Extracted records
Lemma fetch_buckets_fetched (doc_type : option dtype) (rm : refmap) :
  typed_buckets rm ->
  forall (done_ : refmap) (om : objmap) (calls : list io_call),
    fetched stored done_ om ->
    exists om' calls',
      foldM (fetch_bucket registry from_son in_bulk find doc_type) (om, calls) rm
      = Ok (om', calls')
      /\ fetched stored (done_ ++ rm)%list om'.
Proof.
  induction rm as [|[key ids] rm IH]; intros Htyped done_ om calls Hinv.
  - exists om, calls. split; [done|]. by rewrite app_nil_r.
  - destruct (Htyped key ids) as (c & -> & Hobj); [apply list_elem_of_here|].
    cbn [foldM]. unfold fetch_bucket at 1, ref_document_cls_exists. rewrite Hobj.
    set (col := cls_collection c). set (refs := pending col ids om).
    destruct (in_bulk_answers c refs (NoDup_pending _ _ _))
      as (res & -> & Hnd & Hres). cbn [bind].
    assert (Hlook := fun key => store_references_lookup col refs res om key Hnd Hres).
    destruct Hinv as [Hdone Honly].
    destruct (IH (fun k s Hin => Htyped k s (list_elem_of_further _ _ _ Hin))
                 (done_ ++ [(KClass c, ids)])%list
                 (store_references col res om)
                 (calls ++ [InBulk c refs])%list) as (om' & calls' & Hfold & Hinv').
    { split.
      - intros c0 ids0 i [Hin|Hin]%elem_of_app Hi.
        + rewrite Hlook. simpl. specialize (Hdone c0 ids0 i Hin Hi).
          destruct (decide _) as [(Hcol & _ & _)|_]; [by rewrite Hcol|done].
        + apply list_elem_of_singleton in Hin as [= <- <-].
          rewrite Hlook. simpl. fold col.
          destruct (decide _) as [_|Hno]; [done|].
          destruct (om !! (col, i)) as [o|] eqn:Hom.
          * symmetry. by apply Honly.
          * destruct (stored col i) eqn:Hst; [|done].
            exfalso. apply Hno. split; [done|]. split; [|eauto].
            by apply elem_of_pending.
      - intros col0 i o. rewrite Hlook. simpl.
        destruct (decide _) as [(-> & Hin & _)|_].
        + intros Hst. split; [done|].
          exists c, ids. split; [apply elem_of_app; right; apply list_elem_of_here|].
          split; [done|]. by apply elem_of_pending in Hin as [Hin _].
        + intros Hom. destruct (Honly col0 i o Hom) as [Hst (c0 & ids0 & Hin & Hc & Hi)].
          split; [done|]. exists c0, ids0. split; [|done].
          apply elem_of_app. by left. }
    exists om', calls'. split; [exact Hfold|].
    by rewrite <- app_assoc in Hinv'.
Qed.

(** X4.  When every bucket is keyed by a document class with [objects]
    and [in_bulk] answers from the stored data, the blocking fetcher
    returns, and its Object Map holds exactly the requested identifiers
    that are stored, each with its stored document. *)
Theorem fetch_stores_what_is_stored (rm : refmap) (doc_type : option dtype) :
  typed_buckets rm ->
  exists om calls,
    fetch_objects registry from_son in_bulk find rm doc_type = Ok (om, calls)
    /\ (forall c ids i, (KClass c, ids) ∈ rm -> i ∈ ids ->
          om !! (cls_collection c, i) = stored (cls_collection c) i)
    /\ (forall col i o, om !! (col, i) = Some o ->
          stored col i = Some o /\ requested_in rm col i).
Proof.
  intros Htyped.
  destruct (fetch_buckets_fetched doc_type rm Htyped [] ∅ [])
    as (om & calls & Hfold & Hinv).
  { split; [intros c ids i H; by apply elem_of_nil in H|]. intros col i o H.
    by rewrite lookup_empty in H. }
  exists om, calls. split; [exact Hfold|]. exact Hinv.
Qed.
End StoreByCollection.

Lemma fetch_stores_what_is_stored_witness :
  exists om calls,
    fetch_objects Fixture.registry Fixture.from_son Fixture.in_bulk Fixture.find
                  [(KClass Fixture.User, {[ 1; 2 ]}); (KClass Fixture.Member, {[ 1 ]})]
                  None = Ok (om, calls)
    /\ (forall c ids i,
          (KClass c, ids)
            ∈ [(KClass Fixture.User, ({[ 1; 2 ]} : gset oid));
               (KClass Fixture.Member, {[ 1 ]})] ->
          i ∈ ids ->
          om !! (cls_collection c, i) = stored_by_collection (cls_collection c) i)
    /\ (forall col i o, om !! (col, i) = Some o ->
          stored_by_collection col i = Some o
          /\ requested_in [(KClass Fixture.User, {[ 1; 2 ]});
                           (KClass Fixture.Member, {[ 1 ]})] col i).
Proof.
  apply (fetch_stores_what_is_stored
           Fixture.registry Fixture.from_son Fixture.in_bulk Fixture.find
           stored_by_collection).
  - intros c refs. apply (fixture_in_bulk_stored c refs).
  - intros key ids Hin. apply elem_of_cons in Hin as [[= -> ->]|Hin]; [eauto|].
    apply list_elem_of_singleton in Hin as [= -> ->]. eauto.
Defined.

(** ** The scanner: what it collects *)

Lemma bucket_setdefault_update (key key' : rkey) (refs : gset oid) (rm : refmap) :
  bucket key (setdefault_update key' refs rm)
  = if decide (key = key') then bucket key rm ∪ refs else bucket key rm.
Proof.
  induction rm as [|[k s] rm IH]; simpl.
  - destruct (decide (key' = key)) as [->|Hne].
    + rewrite decide_True by done. by rewrite (left_id_L ∅ (∪)).
    + rewrite decide_False by congruence. done.
  - destruct (decide (k = key')) as [->|Hk]; simpl.
    + destruct (decide (key' = key)) as [->|Hne].
      * by rewrite decide_True.
      * by rewrite decide_False by congruence.
    + destruct (decide (k = key)) as [->|Hne].
      * by rewrite decide_False by congruence.
      * exact IH.
Qed.

Lemma buckets_le_refl (rm : refmap) : buckets_le rm rm.
Proof. by intros key. Qed.

Lemma buckets_le_trans (rm1 rm2 rm3 : refmap) :
  buckets_le rm1 rm2 -> buckets_le rm2 rm3 -> buckets_le rm1 rm3.
Proof. intros H12 H23 key. specialize (H12 key). specialize (H23 key). set_solver. Qed.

### Task instructions
Scan the records above. Return every line with "induction" in it.

### Reply
  induction rm as [|[key ids] rm IH]; intros Htyped done_ om calls Hinv.
  induction rm as [|[k s] rm IH]; simpl.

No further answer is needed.